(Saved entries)

+===+

(** Sending, receiving and starting to close leave a socket as live as
    it was. *)
Ltac live_keep :=
  repeat (rewrite live_count_alter_keep
            by (intros ? _; first [reflexivity | apply is_live_ws_close])).

(** Uses what is known: implications whose premise became trivial are
    applied, conjunctions are split, tests are turned into facts. *)
Ltac forward :=
  repeat match goal with
  | H : ?a = ?a -> _ |- _ => specialize (H eq_refl)
  | H : _ /\ _ |- _ => destruct H
  | H : Some _ = Some _ |- _ => injection H as H; try subst
  | H : negb _ = true |- _ => apply negb_true_iff in H
  | H : negb _ = false |- _ => apply negb_false_iff in H
  | H : Nat.ltb 0 _ = true |- _ => apply Nat.ltb_lt in H
  | H : nth_error [] ?i = Some _ |- _ => destruct i; discriminate H
  end.

(** Rewrites everywhere with the equations that give a field its value. *)
Ltac rewrite_facts :=
  repeat match goal with
  | E : ?t = ?v |- _ =>
      lazymatch v with
      | true => idtac | false => idtac | None => idtac | @nil _ => idtac | O => idtac
      | _ :: _ => idtac
      end;
      lazymatch t with
      | true => fail | false => fail | None => fail | @nil _ => fail | O => fail
      | _ :: _ => fail
      | _ => idtac
      end;
      progress (rewrite E in * )
  end; cbn in *.

Ltac tidy := repeat (progress (forward; rewrite_facts)).

Ltac live_facts :=
  live_keep;
  try match goal with
  | Hn : nth_error ?l ?id = Some ?w, Hl : is_live ?w = true
    |- context [live_count (alter ?f ?id ?l)] =>
      first [ rewrite (live_count_alter_live f id l w Hn Hl eq_refl)
            | pose proof (live_count_alter_close f id l w Hn Hl eq_refl) ]
  end;
  rewrite ?live_count_new.

(** Closes the goal [Inv s'] for the state [s'] a handler left. *)
Ltac close_inv :=
  tidy; try discriminate; try congruence;
  constructor; unfold live in *; cbn in *;
  intros;
  repeat match goal with Hi : ?P -> _, Hp : ?P |- _ => specialize (Hi Hp) end;
  tidy; live_facts; unfold live_count in *; rewrite ?length_app in *; cbn in *;
  first
    [ assumption
    | discriminate
    | lia
    | exfalso; lia
    | congruence
    | tauto
    | repeat split; first [congruence | lia] ].

Lemma initial_Inv (stored : option string) (page : Dom) : Inv (initial stored page).
Proof.
  constructor; unfold live; cbn; intros;
    first [ lia | discriminate | now repeat split | cbv; lia ].
Qed.

Lemma step_Inv (ev : Event) (s : State) : Inv s -> Inv (step ev s).
Proof.
  intros [Hone Hfresh Huser Hnobody Hinit Hconn Hclerk Hlisten Hidle]. unfold step.
  destruct (enabled ev s) eqn:En; [|constructor; assumption].
  unfold live in *.
  destruct ev.
  - unfold enabled in En. tidy. unfold_handlers; split_cases; close_inv.
  - unfold enabled in En. tidy. unfold_handlers; split_cases; close_inv.
  - unfold enabled in En. forward. unfold_handlers; split_cases; close_inv.
  - apply enabled_connecting in En. destruct En as (w & Hw & Hr).
    assert (Hl : is_live w = true) by (unfold is_live; now rewrite Hr).
    pose proof (live_count_pos id _ w Hw Hl) as Hpos.
    unfold_handlers; split_cases; close_inv.
  - apply enabled_message_live, enabled_live in En. destruct En as (w & Hw & Hl).
    pose proof (live_count_pos id _ w Hw Hl) as Hpos.
    unfold_handlers; split_cases; close_inv.
  - apply enabled_live in En. destruct En as (w & Hw & Hl).
    pose proof (live_count_pos id _ w Hw Hl) as Hpos.
    unfold_handlers; split_cases; close_inv.
  - apply enabled_live in En. destruct En as (w & Hw & Hl).
    pose proof (live_count_pos id _ w Hw Hl) as Hpos.
    unfold_handlers; split_cases; close_inv.
  - unfold enabled in En.
    destruct (timers (env s)) as [|delay rest] eqn:Et; [discriminate|].
    unfold_handlers; split_cases; close_inv.
  - unfold enabled in En; forward; unfold_handlers; split_cases; close_inv.
  - unfold enabled in En; forward; unfold_handlers; split_cases; close_inv.
  - unfold enabled in En; forward; unfold_handlers; split_cases; close_inv.
  - unfold enabled in En; forward; unfold_handlers; split_cases; close_inv.
  - unfold enabled in En; forward; unfold_handlers; split_cases; close_inv.
  - unfold enabled in En; forward; unfold_handlers; split_cases; close_inv.
  - unfold enabled in En; forward; unfold_handlers; split_cases; close_inv.
  - unfold enabled in En; forward; unfold_handlers; split_cases; close_inv.
Qed.

Lemma run_Inv (stored : option string) (page : Dom) (trace : list Event) :
  Inv (run trace (initial stored page)).
Proof.
  apply (run_invariant Inv); [exact step_Inv | apply initial_Inv].
Qed.

Lemma reachable_Inv (s : State) : reachable s -> Inv s.
Proof. intros (stored & page & trace & ->). apply run_Inv. Qed.

Lemma lang_ok_i18n (s : State) :
  lang_ok s -> exists strings, i18n (language (app s)) = Some strings.
Proof. intros [E|E]; rewrite E; eexists; reflexivity. Qed.

Lemma live_enabled_close (id : nat) (s : State) :
  enabled (EvClose id) s = true -> 1 <= live s.
Proof.
  intro En. apply enabled_live in En. destruct En as (w & Hw & Hl).
  exact (live_count_pos id _ w Hw Hl).
Qed.

Lemma live_count_witness (l : list WebSocket) :
  1 <= live_count l ->
  exists id w, nth_error l id = Some w /\ is_live w = true.
Proof.
  unfold live_count. induction l as [|x r IH]; cbn; [lia|].
  destruct (is_live x) eqn:E; cbn; intro H.
  - exists 0, x. now split.
  - destruct (IH H) as (id & w & Hw & Hl). exists (S id), w. now split.
Qed.

Lemma enabled_of_live (id : nat) (s : State) (w : WebSocket) :
  nth_error (sockets (env s)) id = Some w -> is_live w = true ->
  enabled (EvClose id) s = true.
Proof.
  intros Hw Hl. unfold enabled, socket_readyState. rewrite Hw. cbn.
  unfold is_live in Hl. destruct (readyState w); try reflexivity; discriminate Hl.
Qed.

Lemma connected_of_Ready (s : State) :
  authState s = Ready -> isConnected (app s) = true.
Proof.
  unfold authState. destruct (isConnected (app s)); [reflexivity|].
  destruct (isConnecting (app s)); [discriminate|].
  destruct (socket (app s)); discriminate.
Qed.

Lemma enabled_open_live (id : nat) (s : State) :
  enabled (EvOpen id) s = true -> enabled (EvClose id) s = true.
Proof.
  unfold enabled. destruct (socket_readyState id s) as [[]|]; congruence.
Qed.

(** What the close of a connection leaves, in a reachable state whose
    language has something in [i18n]. *)
Lemma step_close (id : nat) (s : State) :
  Inv s -> enabled (EvClose id) s = true ->
  i18n (language (app s)) <> None ->
  let s1 := step (EvClose id) s in
  timers (env s1) = [3000] /\ pendingConnects (env s1) = 0
  /\ isConnected (app s1) = false /\ isConnecting (app s1) = false
  /\ clerkUser (app s1) <> None.
Proof.
  intros [Hone Hfresh Huser Hnobody Hinit Hconn Hclerk Hlisten Hidle] En Hl s1. subst s1.
  pose proof (live_enabled_close id s En) as Hlive.
  destruct (i18n (language (app s))) as [strings|] eqn:Hs; [clear Hl|now elim Hl].
  assert (Ht : timers (env s) = []) by (destruct (timers (env s)); [reflexivity | cbn in Hone; lia]).
  assert (Hp : pendingConnects (env s) = 0) by lia.
  assert (Ha : authHandled (app s) = true).
  { destruct (authHandled (app s)); [reflexivity|].
    destruct (Hfresh eq_refl) as (E & _). unfold live in Hlive. rewrite E in Hlive.
    cbv in Hlive. lia. }
  unfold step. rewrite En. unfold_handlers. cbn. rewrite Hs. cbn.
  rewrite Ht, Hp. repeat split. now apply Huser.
Qed.

(** The same close when [i18n] has nothing under the language:
    [setInputEnabled] throws before the timer is set, and the page is
    left with nothing that would connect again. *)
Lemma step_close_throws (id : nat) (s : State) :
  Inv s -> enabled (EvClose id) s = true ->
  i18n (language (app s)) = None ->
  fire (EvClose id) s = Threw TypeError (step (EvClose id) s)
  /\ timers (env (step (EvClose id) s)) = []
  /\ quiescent (step (EvClose id) s).
Proof.
  intros HI En Hs.
  pose proof HI as [Hone Hfresh Huser Hnobody Hinit Hconn Hclerk Hlisten Hidle].
  pose proof (live_enabled_close id s En) as Hlive.
  assert (Ht : timers (env s) = []) by (destruct (timers (env s)); [reflexivity | cbn in Hone; lia]).
  assert (Hp : pendingConnects (env s) = 0) by lia.
  assert (Ha : authHandled (app s) = true).
  { destruct (authHandled (app s)); [reflexivity|].
    destruct (Hfresh eq_refl) as (E & _). unfold live in Hlive. rewrite E in Hlive.
    cbv in Hlive. lia. }
  assert (H1 : live s = 1) by lia.
  apply enabled_live in En as Hw. destruct Hw as (w & Hw & Hlw).
  assert (Hc : live_count (alter (ws_set_readyState CLOSED) id (sockets (env s))) = 0).
  { pose proof (live_count_alter_close (ws_set_readyState CLOSED) id _ w Hw Hlw eq_refl).
    unfold live in H1. lia. }
  unfold step. rewrite En. unfold_handlers. cbn. rewrite Hs. cbn.
  split; [reflexivity|]. split; [exact Ht|].
  unfold quiescent, live. cbn. now repeat split.
Qed.

(** The firing of the timer that a close left. *)
Lemma step_timer_reconnects (s1 : State) :
  timers (env s1) = [3000] -> pendingConnects (env s1) = 0 ->
  isConnected (app s1) = false -> isConnecting (app s1) = false ->
  clerkUser (app s1) <> None ->
  let s2 := step EvTimer s1 in
  timers (env s2) = [] /\ pendingConnects (env s2) = 1
  /\ isConnecting (app s2) = true /\ sockets (env s2) = sockets (env s1).
Proof.
  intros Ht Hp Hed Hing Hu s2. subst s2.
  unfold step, enabled. rewrite Ht. unfold_handlers. cbn.
  destruct (clerkUser (app s1)) as [u|]; [|now elim Hu].
  repeat (rewrite ?Hed, ?Hing, ?Ht, ?Hp; cbn). repeat split.
Qed.

(** Once nothing is awaited, no socket is left and no timer is set,
    nothing connects any more. *)
Lemma step_quiescent (ev : Event) (s : State) :
  Inv s -> quiescent s ->
  quiescent (step ev s) /\ sockets (env (step ev s)) = sockets (env s).
Proof.
  intros HI (Ha & Hp & Hl & Ht).
  pose proof HI as [Hone Hfresh Huser Hnobody Hinit Hconn Hclerk Hlisten Hidle].
  unfold step. destruct (enabled ev s) eqn:En; [|now repeat split].
  assert (Hc : isConnected (app s) = false).
  { destruct (isConnected (app s)); [specialize (Hconn eq_refl); lia | reflexivity]. }
  destruct (initDone (env s)) eqn:Hi;
    [|destruct (Hinit eq_refl) as [Hx _]; congruence].
  unfold quiescent, live in *. clear HI.
  destruct ev;
    try (exfalso;
         first [ pose proof (live_enabled_close _ s (enabled_open_live _ s En)) as Hx
               | pose proof (live_enabled_close _ s (enabled_message_live _ _ s En)) as Hx
               | pose proof (live_enabled_close _ s En) as Hx ];
         unfold live in Hx; lia);
    unfold enabled in En; try (rewrite ?Hp, ?Ht, ?Hi in En; discriminate En);
    unfold_handlers; split_cases; tidy; try discriminate; try congruence;
    try (rewrite orb_true_r in *; discriminate);
    repeat split; try assumption; try reflexivity; try congruence.
Qed.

+===+

→ **WHAT IS EXPECTED**: Look through the entries for the string "Event". Every line that has it belongs in the answer.

→ **RESPONSE**:
Lemma step_Inv (ev : Event) (s : State) : Inv s -> Inv (step ev s).
Lemma run_Inv (stored : option string) (page : Dom) (trace : list Event) :
Lemma step_quiescent (ev : Event) (s : State) :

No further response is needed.